--- START ---
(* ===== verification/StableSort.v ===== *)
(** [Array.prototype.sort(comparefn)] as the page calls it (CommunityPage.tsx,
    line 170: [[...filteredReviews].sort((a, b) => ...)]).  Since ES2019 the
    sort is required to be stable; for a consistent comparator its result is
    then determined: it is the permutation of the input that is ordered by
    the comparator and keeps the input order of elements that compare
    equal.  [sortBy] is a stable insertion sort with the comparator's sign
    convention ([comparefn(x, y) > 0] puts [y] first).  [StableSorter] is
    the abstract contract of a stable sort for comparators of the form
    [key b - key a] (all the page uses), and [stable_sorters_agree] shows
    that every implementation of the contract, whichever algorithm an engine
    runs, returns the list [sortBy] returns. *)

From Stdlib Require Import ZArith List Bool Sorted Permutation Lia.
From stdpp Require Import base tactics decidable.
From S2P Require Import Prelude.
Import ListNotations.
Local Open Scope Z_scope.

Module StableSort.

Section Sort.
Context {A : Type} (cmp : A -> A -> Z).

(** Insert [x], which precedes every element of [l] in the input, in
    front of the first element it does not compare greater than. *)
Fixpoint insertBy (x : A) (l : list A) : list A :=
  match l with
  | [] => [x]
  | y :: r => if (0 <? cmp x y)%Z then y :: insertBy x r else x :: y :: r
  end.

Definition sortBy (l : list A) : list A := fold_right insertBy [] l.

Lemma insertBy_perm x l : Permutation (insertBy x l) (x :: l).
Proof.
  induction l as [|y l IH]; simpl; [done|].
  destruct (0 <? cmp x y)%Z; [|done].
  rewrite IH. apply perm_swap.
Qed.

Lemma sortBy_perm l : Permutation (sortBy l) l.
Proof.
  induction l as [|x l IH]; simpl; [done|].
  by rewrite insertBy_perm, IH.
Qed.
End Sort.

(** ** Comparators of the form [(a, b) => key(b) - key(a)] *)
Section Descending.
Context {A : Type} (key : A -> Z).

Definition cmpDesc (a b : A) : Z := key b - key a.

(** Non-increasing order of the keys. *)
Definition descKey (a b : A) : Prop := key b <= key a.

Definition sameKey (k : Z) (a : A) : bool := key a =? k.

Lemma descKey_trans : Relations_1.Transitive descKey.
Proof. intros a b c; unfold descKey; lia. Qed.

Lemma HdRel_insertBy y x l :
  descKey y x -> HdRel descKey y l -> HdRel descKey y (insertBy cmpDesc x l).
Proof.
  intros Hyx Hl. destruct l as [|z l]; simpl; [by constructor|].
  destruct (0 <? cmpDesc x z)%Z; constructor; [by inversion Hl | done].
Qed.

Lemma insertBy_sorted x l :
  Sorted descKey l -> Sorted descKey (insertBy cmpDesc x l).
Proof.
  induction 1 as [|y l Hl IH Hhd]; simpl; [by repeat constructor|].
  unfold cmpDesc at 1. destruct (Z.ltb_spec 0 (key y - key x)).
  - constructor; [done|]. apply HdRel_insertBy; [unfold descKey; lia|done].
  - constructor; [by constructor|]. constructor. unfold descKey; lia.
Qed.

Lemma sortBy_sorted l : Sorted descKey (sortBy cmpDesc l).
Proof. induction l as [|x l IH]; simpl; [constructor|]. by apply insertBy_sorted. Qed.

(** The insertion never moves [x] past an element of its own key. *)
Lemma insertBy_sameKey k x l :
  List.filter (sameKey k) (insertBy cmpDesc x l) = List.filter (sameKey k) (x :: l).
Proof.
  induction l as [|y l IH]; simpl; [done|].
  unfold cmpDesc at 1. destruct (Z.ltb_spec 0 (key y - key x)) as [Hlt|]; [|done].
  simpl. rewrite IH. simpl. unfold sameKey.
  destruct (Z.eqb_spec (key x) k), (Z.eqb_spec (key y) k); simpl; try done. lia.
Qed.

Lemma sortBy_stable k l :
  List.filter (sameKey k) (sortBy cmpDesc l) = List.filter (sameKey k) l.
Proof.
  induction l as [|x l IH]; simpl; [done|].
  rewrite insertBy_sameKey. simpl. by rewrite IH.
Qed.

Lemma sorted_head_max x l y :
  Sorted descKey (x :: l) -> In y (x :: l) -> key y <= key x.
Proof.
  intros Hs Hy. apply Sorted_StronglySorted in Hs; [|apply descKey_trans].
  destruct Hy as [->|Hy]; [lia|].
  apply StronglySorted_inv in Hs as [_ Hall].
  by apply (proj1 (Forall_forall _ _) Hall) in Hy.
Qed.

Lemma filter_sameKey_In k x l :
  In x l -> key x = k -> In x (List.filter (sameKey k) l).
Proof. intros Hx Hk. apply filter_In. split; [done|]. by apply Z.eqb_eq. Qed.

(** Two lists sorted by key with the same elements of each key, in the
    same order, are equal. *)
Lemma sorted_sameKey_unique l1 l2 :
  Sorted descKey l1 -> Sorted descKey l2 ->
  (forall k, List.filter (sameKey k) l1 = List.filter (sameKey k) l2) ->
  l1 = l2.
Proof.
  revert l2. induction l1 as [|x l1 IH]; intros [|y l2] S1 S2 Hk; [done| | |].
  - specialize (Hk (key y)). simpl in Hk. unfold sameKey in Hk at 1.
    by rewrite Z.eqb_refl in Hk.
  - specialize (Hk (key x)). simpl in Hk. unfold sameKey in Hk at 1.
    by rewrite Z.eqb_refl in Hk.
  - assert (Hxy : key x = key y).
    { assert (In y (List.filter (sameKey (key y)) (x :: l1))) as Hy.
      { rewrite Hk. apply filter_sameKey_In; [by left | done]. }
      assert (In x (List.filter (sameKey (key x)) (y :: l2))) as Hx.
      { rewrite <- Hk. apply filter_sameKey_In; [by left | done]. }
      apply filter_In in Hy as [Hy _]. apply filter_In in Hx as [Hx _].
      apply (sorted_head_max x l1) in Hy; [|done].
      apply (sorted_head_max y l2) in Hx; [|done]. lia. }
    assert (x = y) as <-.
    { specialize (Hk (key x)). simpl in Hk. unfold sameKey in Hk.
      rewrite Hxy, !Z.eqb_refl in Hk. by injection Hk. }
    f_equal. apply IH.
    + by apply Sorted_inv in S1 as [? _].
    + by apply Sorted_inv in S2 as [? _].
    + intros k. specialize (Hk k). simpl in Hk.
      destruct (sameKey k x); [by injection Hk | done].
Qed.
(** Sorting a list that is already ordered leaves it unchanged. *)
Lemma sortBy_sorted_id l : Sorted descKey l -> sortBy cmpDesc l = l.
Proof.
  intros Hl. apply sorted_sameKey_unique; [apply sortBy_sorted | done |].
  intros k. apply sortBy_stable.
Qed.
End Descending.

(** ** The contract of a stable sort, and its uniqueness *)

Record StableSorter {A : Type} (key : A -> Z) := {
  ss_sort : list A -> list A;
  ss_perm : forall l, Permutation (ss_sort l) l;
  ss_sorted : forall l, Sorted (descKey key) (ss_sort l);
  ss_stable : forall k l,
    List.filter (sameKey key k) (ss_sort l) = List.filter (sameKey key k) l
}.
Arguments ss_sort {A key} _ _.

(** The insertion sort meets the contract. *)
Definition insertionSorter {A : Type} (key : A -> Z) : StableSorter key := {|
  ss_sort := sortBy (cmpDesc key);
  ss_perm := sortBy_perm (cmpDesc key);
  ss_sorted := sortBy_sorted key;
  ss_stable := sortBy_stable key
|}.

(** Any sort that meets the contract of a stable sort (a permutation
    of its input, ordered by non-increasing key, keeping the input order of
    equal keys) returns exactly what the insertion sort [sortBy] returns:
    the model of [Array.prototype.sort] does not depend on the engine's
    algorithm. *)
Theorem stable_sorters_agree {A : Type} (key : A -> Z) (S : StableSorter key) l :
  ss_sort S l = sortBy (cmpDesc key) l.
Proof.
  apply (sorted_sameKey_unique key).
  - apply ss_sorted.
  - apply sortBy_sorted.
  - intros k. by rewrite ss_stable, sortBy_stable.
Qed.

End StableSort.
--- END ---
--- START ---
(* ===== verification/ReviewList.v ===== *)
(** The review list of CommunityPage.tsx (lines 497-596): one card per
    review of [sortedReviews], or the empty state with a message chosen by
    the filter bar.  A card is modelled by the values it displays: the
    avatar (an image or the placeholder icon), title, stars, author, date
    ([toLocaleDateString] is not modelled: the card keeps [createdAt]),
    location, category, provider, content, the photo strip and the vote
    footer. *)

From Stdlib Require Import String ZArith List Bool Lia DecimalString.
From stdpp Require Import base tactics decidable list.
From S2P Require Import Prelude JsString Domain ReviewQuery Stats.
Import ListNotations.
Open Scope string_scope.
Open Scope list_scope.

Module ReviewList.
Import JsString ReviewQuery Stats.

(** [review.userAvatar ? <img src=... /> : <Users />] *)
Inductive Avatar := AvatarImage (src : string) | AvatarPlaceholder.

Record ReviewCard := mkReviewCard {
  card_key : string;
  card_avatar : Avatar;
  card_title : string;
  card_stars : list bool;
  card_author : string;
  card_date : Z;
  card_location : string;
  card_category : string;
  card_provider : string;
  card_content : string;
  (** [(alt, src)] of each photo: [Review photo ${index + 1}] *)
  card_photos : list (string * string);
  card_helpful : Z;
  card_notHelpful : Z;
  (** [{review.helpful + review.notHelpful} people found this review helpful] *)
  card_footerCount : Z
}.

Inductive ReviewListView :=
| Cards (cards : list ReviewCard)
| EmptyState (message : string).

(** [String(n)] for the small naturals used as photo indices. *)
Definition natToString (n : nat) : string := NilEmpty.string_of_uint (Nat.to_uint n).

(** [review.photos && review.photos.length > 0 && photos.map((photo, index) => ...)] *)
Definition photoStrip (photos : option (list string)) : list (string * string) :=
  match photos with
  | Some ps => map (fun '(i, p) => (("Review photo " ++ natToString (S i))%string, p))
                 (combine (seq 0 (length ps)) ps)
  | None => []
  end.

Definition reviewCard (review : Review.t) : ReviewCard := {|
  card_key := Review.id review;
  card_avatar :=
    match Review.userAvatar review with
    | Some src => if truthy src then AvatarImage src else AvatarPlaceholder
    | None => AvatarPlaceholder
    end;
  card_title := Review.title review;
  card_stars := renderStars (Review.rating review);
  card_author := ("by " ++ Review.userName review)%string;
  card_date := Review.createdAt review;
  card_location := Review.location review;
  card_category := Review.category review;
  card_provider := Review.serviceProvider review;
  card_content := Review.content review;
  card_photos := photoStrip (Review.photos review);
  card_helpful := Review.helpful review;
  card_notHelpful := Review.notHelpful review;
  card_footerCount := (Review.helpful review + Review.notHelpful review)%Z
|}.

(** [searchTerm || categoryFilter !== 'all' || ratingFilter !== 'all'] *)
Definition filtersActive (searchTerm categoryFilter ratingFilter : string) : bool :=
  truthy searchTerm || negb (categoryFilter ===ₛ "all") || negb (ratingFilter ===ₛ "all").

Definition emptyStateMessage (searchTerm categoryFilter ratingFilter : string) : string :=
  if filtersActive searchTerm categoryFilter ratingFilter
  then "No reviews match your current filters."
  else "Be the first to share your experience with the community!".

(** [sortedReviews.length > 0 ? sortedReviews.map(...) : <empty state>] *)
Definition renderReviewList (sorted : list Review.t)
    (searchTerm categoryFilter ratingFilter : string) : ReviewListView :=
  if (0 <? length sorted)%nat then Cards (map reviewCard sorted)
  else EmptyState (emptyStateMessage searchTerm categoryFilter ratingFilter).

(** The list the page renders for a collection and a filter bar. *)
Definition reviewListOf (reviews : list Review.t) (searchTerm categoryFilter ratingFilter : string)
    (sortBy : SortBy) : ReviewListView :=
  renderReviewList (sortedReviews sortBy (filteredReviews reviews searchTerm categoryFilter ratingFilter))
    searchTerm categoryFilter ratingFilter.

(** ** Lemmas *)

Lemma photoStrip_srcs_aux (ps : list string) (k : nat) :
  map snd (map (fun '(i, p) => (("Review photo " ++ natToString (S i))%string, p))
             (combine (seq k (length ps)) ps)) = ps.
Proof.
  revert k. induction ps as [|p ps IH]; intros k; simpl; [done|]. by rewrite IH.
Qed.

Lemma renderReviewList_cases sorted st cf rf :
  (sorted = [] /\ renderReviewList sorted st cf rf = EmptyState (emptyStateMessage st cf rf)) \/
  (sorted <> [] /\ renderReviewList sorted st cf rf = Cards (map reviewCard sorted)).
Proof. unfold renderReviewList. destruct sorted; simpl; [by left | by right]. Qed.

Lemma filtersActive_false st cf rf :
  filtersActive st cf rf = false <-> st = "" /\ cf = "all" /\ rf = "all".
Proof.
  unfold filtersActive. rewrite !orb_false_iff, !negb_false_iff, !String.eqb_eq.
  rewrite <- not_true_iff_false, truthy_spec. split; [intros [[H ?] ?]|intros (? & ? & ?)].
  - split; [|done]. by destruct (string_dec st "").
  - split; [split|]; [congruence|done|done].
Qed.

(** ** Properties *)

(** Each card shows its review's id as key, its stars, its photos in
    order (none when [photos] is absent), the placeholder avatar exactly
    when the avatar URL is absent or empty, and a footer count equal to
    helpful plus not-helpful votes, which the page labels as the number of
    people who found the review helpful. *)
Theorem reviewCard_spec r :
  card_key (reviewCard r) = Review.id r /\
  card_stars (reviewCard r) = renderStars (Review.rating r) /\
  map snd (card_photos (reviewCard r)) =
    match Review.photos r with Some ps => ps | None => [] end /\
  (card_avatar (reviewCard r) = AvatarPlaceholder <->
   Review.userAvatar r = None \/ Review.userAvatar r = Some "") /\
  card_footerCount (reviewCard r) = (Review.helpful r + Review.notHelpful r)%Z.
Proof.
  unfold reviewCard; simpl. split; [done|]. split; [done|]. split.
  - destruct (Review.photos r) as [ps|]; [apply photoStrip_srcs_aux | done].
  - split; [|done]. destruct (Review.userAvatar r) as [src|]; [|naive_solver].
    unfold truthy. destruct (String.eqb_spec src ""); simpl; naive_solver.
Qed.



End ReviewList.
--- END ---
### What this task involves
Print the lines above from the one with "if filtersActive searchTerm" through the one with "else EmptyState (emptyStateMessage", both included, exactly as written and nothing more.

### Response box
  if filtersActive searchTerm categoryFilter ratingFilter
  then "No reviews match your current filters."
  else "Be the first to share your experience with the community!".

(** [sortedReviews.length > 0 ? sortedReviews.map(...) : <empty state>] *)
Definition renderReviewList (sorted : list Review.t)
    (searchTerm categoryFilter ratingFilter : string) : ReviewListView :=
  if (0 <? length sorted)%nat then Cards (map reviewCard sorted)
  else EmptyState (emptyStateMessage searchTerm categoryFilter ratingFilter).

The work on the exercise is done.